## Exercise
The answer must consist of every line from the data that holds "each".

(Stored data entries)
(* ===== verification/LogFormat.v ===== *)
(** * Log records as text (logging/timestamp.cc, log_record.h, formatter.cc,
    json_formatter.cc, default_formatter.cc)

    [Gmtime] is the calendar [gmtime_r] computes, checked against a count of the
    days; [Timestamp::toString] and the two formatters follow, each with a reader
    that gets back what was written. *)

From S2P Require Import Prelude CStr Timestamp.

(** ** A predicate on an interval, decided by evaluation *)
Section interval.
Context (P : Z -> bool).
Fixpoint all_from (n : positive) (base : Z) : bool :=
  match n with
  | xH => P base
  | xO p => all_from p base && all_from p (base + Zpos p)
  | xI p => all_from p base && all_from p (base + Zpos p) && P (base + Zpos p + Zpos p)
  end%Z.

Lemma all_from_spec n base i : all_from n base = true -> (0 <= i < Zpos n)%Z -> P (base + i) = true.
Proof.
  revert base i. induction n as [n IH|n IH|]; intros base i H Hi; simpl in H.
  - apply andb_true_iff in H as [[H1 H2]%andb_true_iff H3].
    destruct (Z.lt_ge_cases i (Zpos n)); [apply IH; [done|lia]|].
    destruct (Z.lt_ge_cases i (2 * Zpos n)).
    + replace (base + i)%Z with (base + Zpos n + (i - Zpos n))%Z by lia. apply IH; [done|lia].
    + by replace (base + i)%Z with (base + Zpos n + Zpos n)%Z by lia.
  - apply andb_true_iff in H as [H1 H2]. destruct (Z.lt_ge_cases i (Zpos n)); [apply IH; [done|lia]|].
    replace (base + i)%Z with (base + Zpos n + (i - Zpos n))%Z by lia. apply IH; [done|lia].
  - by replace (base + i)%Z with base by lia.
Qed.
End interval.
(* ===== verification/AsyncSink.v ===== *)
(** * The asynchronous log sink (logging/async_sink.h, logging/async_sink.cc)

    Producers append under the mutex; one writer thread takes the whole buffer
    and does its I/O with the mutex released.  A critical section is one step,
    each call of the downstream sink is one step, and the steps of producers,
    flushing threads, the writer and [stop()] interleave in any order.  A thread
    in a condition-variable wait may be woken spuriously; the writer's wait also
    ends by its time-out. *)

From S2P Require Import Prelude CStr.

Module AsyncSink.

(** What the downstream sink is asked to do. *)
Inductive call := AppendLine (line : bytes) | AppendReport (n : nat) | FlushCall.

(** The text a call appends. *)
Definition call_text (c : call) : option bytes :=
  match c with
  | AppendLine l => Some l
  | AppendReport n =>
    Some (bs "AsyncSink: dropped " ++ dec (Z.of_nat n) ++ bs " log line(s) -- buffer full")
  | FlushCall => None
  end.

(** The writer thread: before its critical section, inside the wait, writing
    its batch (what is left of it, the drops to report, whether it was empty),
    flushing it, before the last critical section, or returned. *)
Inductive writer :=
| WLoop
| WWaiting
| WWriting (rest : list bytes) (drops : nat) (any : bool)
| WFlushing
| WCheck
| WExited.

(** A thread in [flush()]. *)
Inductive flusher := FWaiting | FWoken | FDownstream | FDone.
#[export] Instance flusher_eq_dec : EqDecision flusher.
Proof. solve_decision. Defined.

(** The thread in [stop()]: not called, the flag cleared, notified and joining,
    appending what was left, done. *)
Inductive stopper := SNone | SFlagged | SJoining | SDraining (leftover : list bytes) | SDone.

Record AsyncSink := mkAsyncSink {
  max_lines_ : nat;
  current_ : list bytes;
  writing_ : list bytes;
  dropped_ : nat;
  reported_drops_ : nat;
  running_ : bool;
  thread_ : writer;
  flushers : list flusher;
  stopping : stopper;
  downstream_ : list call;
  (* ghost *)
  accepted : list bytes;
  refused : nat;                (* lines offered after stop() began *)
  offered : nat;
}.
#[export] Instance AsyncSink_settable : Settable AsyncSink := fun s =>
  mkAsyncSink (max_lines_ s) (current_ s) (writing_ s) (dropped_ s) (reported_drops_ s) (running_ s)
    (thread_ s) (flushers s) (stopping s) (downstream_ s) (accepted s) (refused s) (offered s).

Definition AsyncSink_new (max_buffered_lines : nat) : AsyncSink :=
  mkAsyncSink (if max_buffered_lines =? 0 then 1 else max_buffered_lines) [] [] 0 0 true WLoop [] SNone [] [] 0 0.

Definition call_downstream (c : call) (s : AsyncSink) : AsyncSink := s <| downstream_ := downstream_ s ++ [c] |>.

(** [drained_.notify_all()] *)
Definition wake (f : flusher) : flusher := match f with FWaiting => FWoken | _ => f end.
Definition notify_drained (s : AsyncSink) : AsyncSink := s <| flushers := map wake (flushers s) |>.

Definition append (line : bytes) (s : AsyncSink) : AsyncSink :=
  let s := s <| offered := S (offered s) |> in
  if negb (running_ s) then s <| refused := S (refused s) |>
  else if max_lines_ s <=? length (current_ s) + length (writing_ s) then s <| dropped_ := S (dropped_ s) |>
  else s <| current_ := current_ s ++ [line] |> <| accepted := accepted s ++ [line] |>.

Definition isnil {A} (l : list A) : bool := match l with [] => true | _ => false end.

(** The predicate of [flush]'s wait. *)
Definition drained (s : AsyncSink) : bool := (isnil (current_ s) && isnil (writing_ s)) || negb (running_ s).

(** [flush()] up to its wait, by a new thread. *)
Definition flush_enter (s : AsyncSink) : AsyncSink :=
  if negb (running_ s) then s <| flushers := flushers s ++ [FDownstream] |>
  else s <| flushers := flushers s ++ [if drained s then FDownstream else FWaiting] |>.

(** Thread [i] leaves its wait, or waits on. *)
Definition flush_wake (i : nat) (s : AsyncSink) : AsyncSink :=
  s <| flushers := <[i := if drained s then FDownstream else FWaiting]> (flushers s) |>.

(** The end of [flush()]: the downstream sink is flushed without the mutex. *)
Definition flush_downstream (i : nat) (s : AsyncSink) : AsyncSink :=
  call_downstream FlushCall (s <| flushers := <[i := FDone]> (flushers s) |>).

(** [writerThread]'s critical section from behind the wait: exit, or swap. *)
Definition take_batch (s : AsyncSink) : AsyncSink :=
  if negb (running_ s) && isnil (current_ s) then notify_drained (s <| thread_ := WExited |>)
  else
    let batch := current_ s in
    let s := s <| current_ := writing_ s |> <| writing_ := [] |> in
    let total := dropped_ s in
    let drops := if reported_drops_ s <? total then total - reported_drops_ s else 0 in
    let s := if reported_drops_ s <? total then s <| reported_drops_ := total |> else s in
    s <| thread_ := WWriting batch drops (negb (isnil batch)) |>.
(** * ChatSphere document-intelligence backend: ingestion pipeline,
      vector-store abstraction and query engine.

    The development embeds the Python sources
      - [backend/src/services/query_engine.py]
      - [backend/src/db/vector_store.py]
      - [backend/src/services/document_processor.py]
      - [backend/src/db/firebase.py] (the storage and Firestore calls used above)
      - [backend/src/utils/pdf_utils.py]
      - [backend/src/tasks/document_tasks.py]
      - [backend/src/api/documents.py] (the upload, delete and reindex endpoints)
    as Rocq functions.  Calls that leave the process (Firestore, Firebase
    storage, the vector database servers, the LLM provider, the embedding
    model, the file system) are modelled either by an explicit in-memory
    state or by an environment record that fixes what each call answers. *)

From Stdlib Require Import String Ascii List ZArith QArith Qround Lia Lqa Bool.
From stdpp Require Import base option list gmap strings pretty.
From Equations Require Import Equations.
Import ListNotations.

Local Open Scope string_scope.
Local Open Scope list_scope.

(** ** Python preliminaries *)

Module Py.

(** Outcome of a call that may raise: the exception carries [str(e)]. *)
Inductive result (A : Type) : Type :=
| Ok (a : A)
| Raise (msg : string).
Arguments Ok {A} a.
Arguments Raise {A} msg.

Definition is_ok {A} (r : result A) : bool :=
  match r with Ok _ => true | Raise _ => false end.

(** Computations over a mutable state [S]: the state survives a raise,
    as Python object mutations do. *)
Definition M (S A : Type) : Type := S -> result A * S.

Definition ret {S A} (a : A) : M S A := fun s => (Ok a, s).
Definition raise {S A} (msg : string) : M S A := fun s => (Raise msg, s).
Definition bind {S A B} (m : M S A) (k : A -> M S B) : M S B :=
  fun s => match m s with
           | (Ok a, s') => k a s'
           | (Raise e, s') => (Raise e, s')
           end.
Definition get {S} : M S S := fun s => (Ok s, s).
Definition modify {S} (f : S -> S) : M S unit := fun s => (Ok tt, f s).
Definition lift {S A} (r : result A) : M S A := fun s => (r, s).

(** [try: body  except Exception as e: handler e] *)
Definition try_except {S A} (body : M S A) (handler : string -> M S A) : M S A :=
  fun s => match body s with
           | (Ok a, s') => (Ok a, s')
           | (Raise e, s') => handler e s'
           end.

(** [try: body  finally: fin]; an exception raised by [fin] replaces the
    pending outcome of [body]. *)
Definition try_finally {S A} (body : M S A) (fin : M S unit) : M S A :=
  fun s => match body s with
           | (r, s') => match fin s' with
                        | (Ok _, s'') => (r, s'')
                        | (Raise e, s'') => (Raise e, s'')
                        end
           end.

(** The same for calls that touch no state. *)
Definition rbind {A B} (r : result A) (k : A -> result B) : result B :=
  match r with Ok a => k a | Raise e => Raise e end.
Definition rcatch {A} (r : result A) (handler : string -> result A) : result A :=
  match r with Ok a => Ok a | Raise e => handler e end.

Declare Scope py_scope.
Delimit Scope py_scope with py.
Notation "x <- c1 ;; c2" := (bind c1 (fun x => c2))
  (at level 100, c1 at next level, right associativity) : py_scope.
Notation "c1 ;;; c2" := (bind c1 (fun _ => c2))
  (at level 100, right associativity) : py_scope.

(** [x < y] on rationals *)
Definition Qltb (x y : Q) : bool := negb (Qle_bool y x).

(** *** Strings (ASCII range) *)

(** [str.isspace] on one character: TAB, LF, VT, FF, CR, FS, GS, RS, US
    and the space. *)
Definition is_space (c : ascii) : bool :=
  let n := nat_of_ascii c in
  ((9 <=? n)%nat && (n <=? 13)%nat) || ((28 <=? n)%nat && (n <=? 32)%nat).

(** [str.split()] with no argument: maximal runs of non-blank characters. *)
Fixpoint split_from (cur : string) (s : string) : list string :=
  match s with
  | EmptyString => if String.eqb cur "" then [] else [cur]
  | String c rest =>
      if is_space c
      then (if String.eqb cur "" then split_from "" rest
            else cur :: split_from "" rest)
      else split_from (cur +:+ String c "") rest
  end.

Definition split (s : string) : list string := split_from "" s.

Definition lower_char (c : ascii) : ascii :=
  let n := nat_of_ascii c in
  if ((65 <=? n)%nat && (n <=? 90)%nat) then ascii_of_nat (n + 32) else c.

(** [str.lower()] *)
Fixpoint lower (s : string) : string :=
  match s with
  | EmptyString => EmptyString
  | String c rest => String (lower_char c) (lower rest)
  end.

Fixpoint lstrip (s : string) : string :=
  match s with
  | EmptyString => EmptyString
  | String c rest => if is_space c then lstrip rest else s
  end.

Definition rstrip (s : string) : string :=
  String.rev (lstrip (String.rev s)).

(** [str.strip()] *)
Definition strip (s : string) : string := rstrip (lstrip s).

(** Truth value of a string: non-empty. *)
Definition truthy (s : string) : bool := negb (String.eqb s "").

## Solution for this exercise
    days; [Timestamp::toString] and the two formatters follow, each with a reader
    each call of the downstream sink is one step, and the steps of producers,
    state or by an environment record that fixes what each call answers. *)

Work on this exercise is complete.